TASK DIRECTIONS | Reproduce each line of the listing exactly.

DATA PROVIDED |
(** Call [c] stands or fell with attempt [p]. *)
Definition follows (p : PromiseId) (c : nat) (s : state) : Prop :=
  calls s !! c = Some (Awaiting p) \/
  (exists h, promises s !! p = Some (Fulfilled h) /\
             calls s !! c = Some (Done (Return h))) \/
  (promises s !! p = Some Rejected /\
   calls s !! c = Some (Done (Throw connection_failed))).

(** Every stored or awaited promise is one that was made. *)
Definition well_formed (s : state) : Prop :=
  (forall p, promise (cached s) = Some p -> p < length (promises s)) /\
  (forall c p, calls s !! c = Some (Awaiting p) -> p < length (promises s)).

End Db.

(** ** The hashing library *)

(** The two [bcryptjs] entry points the sources call.  [hash s rounds]
    draws a salt; the salt drawn is made an argument here.  The one law
    is the library's contract between them. *)
Class Bcrypt := {
  bcrypt_hash : string -> nat -> string -> string;   (* plaintext, rounds, salt *)
  bcrypt_compare : string -> string -> bool;          (* plaintext, stored hash *)
  compare_hash : forall s rounds salt,
    bcrypt_compare s (bcrypt_hash s rounds salt) = true
}.


(** ** The User model *)

Module User.

Definition ObjectId := nat.
Definition Date := nat.

(** [interface IUser] *)
Record IUser := {
  email : string;
  password : string;
  _id : ObjectId;
  createdAt : Date;
  updatedAt : Date
}.

(** The collection, in insertion order. *)
Definition Store := list IUser.

(** A document in memory: its fields, whether it was never saved, and
    the paths assigned since it was loaded or saved. *)
Record Document := {
  fields : IUser;
  isNew : bool;
  modifiedPaths : list string
}.

(** [this.isModified(path)] *)
Definition isModified (this : Document) (path : string) : bool :=
  existsb (String.eqb path) (modifiedPaths this).

Definition with_password (u : IUser) (pw : string) : IUser :=
  {| email := email u; password := pw; _id := _id u;
     createdAt := createdAt u; updatedAt := updatedAt u |}.

(** [doc.password = pw]: an assignment of the value already held leaves
    the path unmodified. *)
Definition set_password (this : Document) (pw : string) : Document :=
  if String.eqb pw (password (fields this)) then this
  else {| fields := with_password (fields this) pw;
          isNew := isNew this;
          modifiedPaths := "password" :: modifiedPaths this |}.

Section Hook.
Context `{Bcrypt}.

(** [userSchema.pre("save", ...)]; [salt] is the salt [bcrypt.hash] draws. *)
Definition pre_save (salt : string) (this : Document) : Document :=
  if isModified this "password"
  then {| fields := with_password (fields this)
                      (bcrypt_hash (password (fields this)) 10 salt);
          isNew := isNew this;
          modifiedPaths := modifiedPaths this |}
  else this.

End Hook.

(** Operations on the collection run in a state-and-exception monad. *)
Definition DbM (A : Type) : Type := Store -> outcome A * Store.

Definition db_ret {A} (a : A) : DbM A := fun st => (Return a, st).
Definition db_throw {A} (e : JsError) : DbM A := fun st => (Throw e, st).
Definition db_bind {A B} (m : DbM A) (k : A -> DbM B) : DbM B :=
  fun st =>
    match m st with
    | (Return a, st') => k a st'
    | (Throw e, st') => (Throw e, st')
    end.
Definition db_try {A} (body : DbM A) (handler : JsError -> DbM A) : DbM A :=
  fun st =>
    match body st with
    | (Return a, st') => (Return a, st')
    | (Throw e, st') => handler e st'
    end.
Definition db_lift {A} (o : outcome A) : DbM A := fun st => (o, st).

(** [User.findOne({ email })] *)
Definition findOne (e : string) : DbM (option IUser) :=
  fun st => (Return (find (fun u => String.eqb (email u) e) st), st).

(** Schema validation: both paths are [required], which an empty string
    does not satisfy. *)
Definition validate (this : Document) : outcome unit :=
  if str_truthy (email (fields this)) && str_truthy (password (fields this))
  then Return tt
  else Throw (Error "User validation failed").

(** The write of a validated, hooked document: an insert for a new
    document (refused by the unique index on [email]), otherwise an
    update of the modified paths of the record with the same [_id]. *)
Definition update_record (now : Date) (this : Document) (u : IUser) : IUser :=
  {| email := if isModified this "email" then email (fields this) else email u;
     password := if isModified this "password"
                 then password (fields this) else password u;
     _id := _id u;
     createdAt := createdAt u;
     updatedAt := now |}.

Definition persist (now : Date) (this : Document) : DbM unit :=
  fun st =>
    if isNew this then
      match find (fun u => String.eqb (email u) (email (fields this))) st with
      | Some _ => (Throw (Error "E11000 duplicate key error"), st)
      | None =>
          (Return tt,
           st ++ [ {| email := email (fields this);
                      password := password (fields this);
                      _id := _id (fields this);
                      createdAt := now; updatedAt := now |} ])
      end
    else
      match modifiedPaths this with
      | [] => (Return tt, st)
      | _ :: _ =>
          (Return tt,
           map (fun u => if Nat.eqb (_id u) (_id (fields this))
                         then update_record now this u else u) st)
      end.

Section Save.
Context `{Bcrypt}.

(** [doc.save()]: validation, then the pre-save hook, then the write. *)
Definition save (now : Date) (salt : string) (this : Document) : DbM unit :=
  db_bind (db_lift (validate this)) (fun _ =>
  persist now (pre_save salt this)).

(** [User.create({ email, password })] with [oid] the identifier drawn
    for the new document. *)
Definition create (oid : ObjectId) (now : Date) (salt : string)
    (e pw : string) : DbM unit :=
  save now salt
    {| fields := {| email := e; password := pw; _id := oid;
                    createdAt := now; updatedAt := now |};
       isNew := true;
       modifiedPaths := ["email"; "password"] |}.

End Save.

(** The unique index on [email]. *)
Definition unique_emails (st : Store) : Prop := NoDup (map email st).

End User.

(** ** Registration endpoint *)

Module Register.

(** The parsed JSON body; a key may be absent. *)
Record Body := { email : option string; password : option string }.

EXERCISE OUTPUT |
(** Call [c] stands or fell with attempt [p]. *)
Definition follows (p : PromiseId) (c : nat) (s : state) : Prop :=
  calls s !! c = Some (Awaiting p) \/
  (exists h, promises s !! p = Some (Fulfilled h) /\
             calls s !! c = Some (Done (Return h))) \/
  (promises s !! p = Some Rejected /\
   calls s !! c = Some (Done (Throw connection_failed))).

(** Every stored or awaited promise is one that was made. *)
Definition well_formed (s : state) : Prop :=
  (forall p, promise (cached s) = Some p -> p < length (promises s)) /\
  (forall c p, calls s !! c = Some (Awaiting p) -> p < length (promises s)).

End Db.

(** ** The hashing library *)

(** The two [bcryptjs] entry points the sources call.  [hash s rounds]
    draws a salt; the salt drawn is made an argument here.  The one law
    is the library's contract between them. *)
Class Bcrypt := {
  bcrypt_hash : string -> nat -> string -> string;   (* plaintext, rounds, salt *)
  bcrypt_compare : string -> string -> bool;          (* plaintext, stored hash *)
  compare_hash : forall s rounds salt,
    bcrypt_compare s (bcrypt_hash s rounds salt) = true
}.


(** ** The User model *)

Module User.

Definition ObjectId := nat.
Definition Date := nat.

(** [interface IUser] *)
Record IUser := {
  email : string;
  password : string;
  _id : ObjectId;
  createdAt : Date;
  updatedAt : Date
}.

(** The collection, in insertion order. *)
Definition Store := list IUser.

(** A document in memory: its fields, whether it was never saved, and
    the paths assigned since it was loaded or saved. *)
Record Document := {
  fields : IUser;
  isNew : bool;
  modifiedPaths : list string
}.

(** [this.isModified(path)] *)
Definition isModified (this : Document) (path : string) : bool :=
  existsb (String.eqb path) (modifiedPaths this).

Definition with_password (u : IUser) (pw : string) : IUser :=
  {| email := email u; password := pw; _id := _id u;
     createdAt := createdAt u; updatedAt := updatedAt u |}.

(** [doc.password = pw]: an assignment of the value already held leaves
    the path unmodified. *)
Definition set_password (this : Document) (pw : string) : Document :=
  if String.eqb pw (password (fields this)) then this
  else {| fields := with_password (fields this) pw;
          isNew := isNew this;
          modifiedPaths := "password" :: modifiedPaths this |}.

Section Hook.
Context `{Bcrypt}.

(** [userSchema.pre("save", ...)]; [salt] is the salt [bcrypt.hash] draws. *)
Definition pre_save (salt : string) (this : Document) : Document :=
  if isModified this "password"
  then {| fields := with_password (fields this)
                      (bcrypt_hash (password (fields this)) 10 salt);
          isNew := isNew this;
          modifiedPaths := modifiedPaths this |}
  else this.

End Hook.

(** Operations on the collection run in a state-and-exception monad. *)
Definition DbM (A : Type) : Type := Store -> outcome A * Store.

Definition db_ret {A} (a : A) : DbM A := fun st => (Return a, st).
Definition db_throw {A} (e : JsError) : DbM A := fun st => (Throw e, st).
Definition db_bind {A B} (m : DbM A) (k : A -> DbM B) : DbM B :=
  fun st =>
    match m st with
    | (Return a, st') => k a st'
    | (Throw e, st') => (Throw e, st')
    end.
Definition db_try {A} (body : DbM A) (handler : JsError -> DbM A) : DbM A :=
  fun st =>
    match body st with
    | (Return a, st') => (Return a, st')
    | (Throw e, st') => handler e st'
    end.
Definition db_lift {A} (o : outcome A) : DbM A := fun st => (o, st).

(** [User.findOne({ email })] *)
Definition findOne (e : string) : DbM (option IUser) :=
  fun st => (Return (find (fun u => String.eqb (email u) e) st), st).

(** Schema validation: both paths are [required], which an empty string
    does not satisfy. *)
Definition validate (this : Document) : outcome unit :=
  if str_truthy (email (fields this)) && str_truthy (password (fields this))
  then Return tt
  else Throw (Error "User validation failed").

(** The write of a validated, hooked document: an insert for a new
    document (refused by the unique index on [email]), otherwise an
    update of the modified paths of the record with the same [_id]. *)
Definition update_record (now : Date) (this : Document) (u : IUser) : IUser :=
  {| email := if isModified this "email" then email (fields this) else email u;
     password := if isModified this "password"
                 then password (fields this) else password u;
     _id := _id u;
     createdAt := createdAt u;
     updatedAt := now |}.

Definition persist (now : Date) (this : Document) : DbM unit :=
  fun st =>
    if isNew this then
      match find (fun u => String.eqb (email u) (email (fields this))) st with
      | Some _ => (Throw (Error "E11000 duplicate key error"), st)
      | None =>
          (Return tt,
           st ++ [ {| email := email (fields this);
                      password := password (fields this);
                      _id := _id (fields this);
                      createdAt := now; updatedAt := now |} ])
      end
    else
      match modifiedPaths this with
      | [] => (Return tt, st)
      | _ :: _ =>
          (Return tt,
           map (fun u => if Nat.eqb (_id u) (_id (fields this))
                         then update_record now this u else u) st)
      end.

Section Save.
Context `{Bcrypt}.

(** [doc.save()]: validation, then the pre-save hook, then the write. *)
Definition save (now : Date) (salt : string) (this : Document) : DbM unit :=
  db_bind (db_lift (validate this)) (fun _ =>
  persist now (pre_save salt this)).

(** [User.create({ email, password })] with [oid] the identifier drawn
    for the new document. *)
Definition create (oid : ObjectId) (now : Date) (salt : string)
    (e pw : string) : DbM unit :=
  save now salt
    {| fields := {| email := e; password := pw; _id := oid;
                    createdAt := now; updatedAt := now |};
       isNew := true;
       modifiedPaths := ["email"; "password"] |}.

End Save.

(** The unique index on [email]. *)
Definition unique_emails (st : Store) : Prop := NoDup (map email st).

End User.

(** ** Registration endpoint *)

Module Register.

(** The parsed JSON body; a key may be absent. *)
Record Body := { email : option string; password : option string }.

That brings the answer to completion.